16 NOV 2025
David's problem: Gemini context window overflow killing lecture notes runs
David investigated why lecture notes generation was hitting Gemini's 1M token cap and pushed back on a proposed soft-threshold defusal strategy.
A lecture notes run failed with gemini_tpm_wait and then a Gemini HTTP 400 for exceeding the 1M input token cap.

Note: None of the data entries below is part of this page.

(* ===== verification/ContextSwitch.v ===== *)
(** * Switching stacks

    [src/runtime/Stack.S]: [stackSwitch], [stackInit] and [stackStub],
    instruction by instruction, on the registers they use and a memory of
    64-bit words.  An access to an unmapped word faults; so does one that is
    not 8-aligned, which the code never makes on an aligned stack. *)

From S2P Require Import Prelude.

Inductive reg : Type :=
  | RAX | RBX | RCX | RDX | RSI | RDI | RBP | RSP | R8 | R9 | R12 | R13 | R14 | R15.

Record regs := mkRegs {
  rax : Z; rbx : Z; rcx : Z; rdx : Z; rsi : Z; rdi : Z; rbp : Z; rsp : Z;
  r8 : Z; r9 : Z; r12 : Z; r13 : Z; r14 : Z; r15 : Z
}.
Definition get (r : reg) (R : regs) : Z :=
  match r with
  | RAX => rax R | RBX => rbx R | RCX => rcx R | RDX => rdx R | RSI => rsi R | RDI => rdi R
  | RBP => rbp R | RSP => rsp R | R8 => r8 R | R9 => r9 R
  | R12 => r12 R | R13 => r13 R | R14 => r14 R | R15 => r15 R
  end.
Definition put (r : reg) (v : Z) (R : regs) : regs :=
  let 'mkRegs rax rbx rcx rdx rsi rdi rbp rsp r8 r9 r12 r13 r14 r15 := R in
  match r with
  | RAX => mkRegs v rbx rcx rdx rsi rdi rbp rsp r8 r9 r12 r13 r14 r15
  | RBX => mkRegs rax v rcx rdx rsi rdi rbp rsp r8 r9 r12 r13 r14 r15
  | RCX => mkRegs rax rbx v rdx rsi rdi rbp rsp r8 r9 r12 r13 r14 r15
  | RDX => mkRegs rax rbx rcx v rsi rdi rbp rsp r8 r9 r12 r13 r14 r15
  | RSI => mkRegs rax rbx rcx rdx v rdi rbp rsp r8 r9 r12 r13 r14 r15
  | RDI => mkRegs rax rbx rcx rdx rsi v rbp rsp r8 r9 r12 r13 r14 r15
  | RBP => mkRegs rax rbx rcx rdx rsi rdi v rsp r8 r9 r12 r13 r14 r15
  | RSP => mkRegs rax rbx rcx rdx rsi rdi rbp v r8 r9 r12 r13 r14 r15
  | R8 => mkRegs rax rbx rcx rdx rsi rdi rbp rsp v r9 r12 r13 r14 r15
  | R9 => mkRegs rax rbx rcx rdx rsi rdi rbp rsp r8 v r12 r13 r14 r15
  | R12 => mkRegs rax rbx rcx rdx rsi rdi rbp rsp r8 r9 v r13 r14 r15
  | R13 => mkRegs rax rbx rcx rdx rsi rdi rbp rsp r8 r9 r12 v r14 r15
  | R14 => mkRegs rax rbx rcx rdx rsi rdi rbp rsp r8 r9 r12 r13 v r15
  | R15 => mkRegs rax rbx rcx rdx rsi rdi rbp rsp r8 r9 r12 r13 r14 v
  end.

Record cpu := mkCpu { rf : regs; words : gmap addr Z }.

Definition load (a : addr) : M cpu Z := λ s,
  if decide (a mod 8 = 0)%Z then
    match words s !! a with Some v => Ok (v, s) | None => Fault (BadAccess a) end
  else Fault (BadAccess a).
Definition store (a : addr) (v : Z) : M cpu unit := λ s,
  if decide (a mod 8 = 0)%Z then
    match words s !! a with
    | Some _ => Ok (tt, mkCpu (rf s) (<[a := v]> (words s)))
    | None => Fault (BadAccess a)
    end
  else Fault (BadAccess a).
Definition rget (r : reg) : M cpu Z := λ s, Ok (get r (rf s), s).
Definition rput (r : reg) (v : Z) : M cpu unit := λ s, Ok (tt, mkCpu (put r v (rf s)) (words s)).

(** The instructions of Stack.S. *)
Inductive instr : Type :=
  | Pushq (r : reg)                             (* pushq %r *)
  | Popq (r : reg)                              (* popq %r *)
  | Movq (src dst : reg)                        (* movq %src, %dst *)
  | MovqTo (src : reg) (disp : Z) (base : reg)  (* movq %src, disp(%base) *)
  | MovqImm (v disp : Z) (base : reg)           (* movq $v, disp(%base) *)
  | Leaq (disp : Z) (base dst : reg)            (* leaq disp(%base), %dst *)
  | LeaSym (a : addr) (dst : reg)               (* lea symbol(%rip), %dst *)
  | JmpReg (r : reg)                            (* jmp *%r *)
  | Retq.                                       (* retq *)

(** One instruction: the target, if it is a jump. *)
Definition exec (i : instr) : M cpu (option addr) :=
  match i with
  | Pushq r =>
      v ← rget r; sp ← rget RSP; let sp' := wrap 64 (sp - 8) in
      store sp' v;; rput RSP sp';; mret None
  | Popq r =>
      sp ← rget RSP; v ← load sp;
      rput RSP (wrap 64 (sp + 8));; rput r v;; mret None
  | Movq src dst => v ← rget src; rput dst v;; mret None
  | MovqTo src disp base => v ← rget src; b ← rget base; store (wrap 64 (b + disp)) v;; mret None
  | MovqImm v disp base => b ← rget base; store (wrap 64 (b + disp)) v;; mret None
  | Leaq disp base dst => b ← rget base; rput dst (wrap 64 (b + disp));; mret None
  | LeaSym a dst => rput dst a;; mret None
  | JmpReg r => v ← rget r; mret (Some v)
  | Retq => sp ← rget RSP; v ← load sp; rput RSP (wrap 64 (sp + 8));; mret (Some v)
  end.

(** Straight-line code up to its jump, and where it jumps to. *)
Fixpoint exec_code (code : list instr) : M cpu addr :=
  match code with
  | [] => failM OutOfFuel
  | i :: code' => t ← exec i; match t with Some a => mret a | None => exec_code code' end
  end.

Definition REGSAVE : list instr := Pushq <$> [R15; R14; R13; R12; RBX; RBP].
Definition REGRESTORE : list instr := Popq <$> [RBP; RBX; R12; R13; R14; R15].

Definition stackSwitch : list instr :=
  REGSAVE ++
  [MovqTo RSP 0 RDX;               (* save current stack *)
   Movq RCX RSP] ++                (* load next stack *)
  REGRESTORE ++
  [JmpReg R8].                     (* post-func in r8, arg in rdi and rsi *)

Section code.
(** Where the linker puts [stackStub]. *)
Context (stub : addr).

Definition stackInit : list instr :=
  [MovqImm 0 (-64) RDI; MovqTo RSI (-56) RDI; MovqTo RDX (-48) RDI; MovqTo RCX (-40) RDI;
   MovqTo R8 (-32) RDI; MovqTo R9 (-24) RDI;
   LeaSym stub RAX; MovqTo RAX (-16) RDI;
   Leaq (-64) RDI RAX; Retq].
End code.

Definition stackStub : list instr :=
  [Movq R12 RDI; Movq R13 RSI; Movq R14 RDX; Movq R15 RCX;
   Pushq RBP; Pushq RBP; Movq RSP RBP; JmpReg RBX].

(** ** Contexts *)

(** The callee-saved registers. *)
Record context := mkCtx { c_rbp : Z; c_rbx : Z; c_r12 : Z; c_r13 : Z; c_r14 : Z; c_r15 : Z }.
Definition ctx_of (R : regs) : context := mkCtx (rbp R) (rbx R) (r12 R) (r13 R) (r14 R) (r15 R).
Definition ctx_words (x : context) : list Z := [c_rbp x; c_rbx x; c_r12 x; c_r13 x; c_r14 x; c_r15 x].

(** A context lies at [sp], the order of REGRESTORE. *)
Definition saved (m : gmap addr Z) (sp : addr) (x : context) : Prop :=
  ∀ i v, ctx_words x !! i = Some v → m !! (sp + 8 * Z.of_nat i)%Z = Some v.
(** The [n] words from [a] on are mapped, and their addresses do not wrap. *)
Definition room (m : gmap addr Z) (a : addr) (n : nat) : Prop :=
  (a mod 8 = 0 ∧ 0 <= a ∧ a + 8 * Z.of_nat n < 2 ^ 64)%Z ∧
  ∀ i, i < n → is_Some (m !! (a + 8 * Z.of_nat i)%Z).
(** The words at [a] and after. *)
Definition span (a : addr) (n : nat) : list addr := (λ i, (a + 8 * Z.of_nat i)%Z) <$> seq 0 n.

(** The memory after REGSAVE from [sp]. *)
Definition save (m : gmap addr Z) (sp : addr) (x : context) : gmap addr Z :=
  <[(sp - 48)%Z := c_rbp x]> (<[(sp - 40)%Z := c_rbx x]> (<[(sp - 32)%Z := c_r12 x]>
  (<[(sp - 24)%Z := c_r13 x]> (<[(sp - 16)%Z := c_r14 x]> (<[(sp - 8)%Z := c_r15 x]> m))))).
(** The registers after REGRESTORE to [sp]. *)
Definition restore (R : regs) (sp : addr) (x : context) : regs :=
  mkRegs (rax R) (c_rbx x) (rcx R) (rdx R) (rsi R) (rdi R) (c_rbp x) sp
         (r8 R) (r9 R) (c_r12 x) (c_r13 x) (c_r14 x) (c_r15 x).

(** ** Symbolic execution *)

(** Let [lia] solve alignments. *)
Local Ltac Zify.zify_post_hook ::= Z.to_euclidean_division_equations.

Lemma wrap_small z : (0 <= z < 2 ^ 64)%Z → wrap 64 z = z.
Proof. apply Z.mod_small. Qed.
Lemma is_Some_insert {A} (m : gmap addr A) a v b : is_Some (m !! b) → is_Some (<[a := v]> m !! b).
Proof. intros H. rewrite lookup_insert_is_Some. destruct (decide (a = b)); auto. Qed.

David questioned whether any truncation mechanism existed for oversized contexts:
is there no mechanism that cuts the earliest 200k or so input tokens to prevent this? although those cut 200k SHOULD NOT BE THE INJECTED CONTEXT/INSTRUCTIONS/TEACHINGS THAT WE INJECTED INTO THE CONVERSATION ARRAY
When an agent proposed a soft threshold at 700k tokens to trigger "defusal", David rejected it categorically:
no. never ever do that.
He also caught an incorrect TPM limit assumption — the production env used 19.5M TPM but the agent had been reasoning as if the limit were lower:
isnt the gemini TPM not meant to be 3M but rather 19.5M? go study production env variables and production codebase/db, and local. its meant to be 19.5M.
David's preferred fix was a targeted drop of the earliest message pairs (non-instruction tokens) when approaching the context limit, not any form of premature truncation of injected teaching context.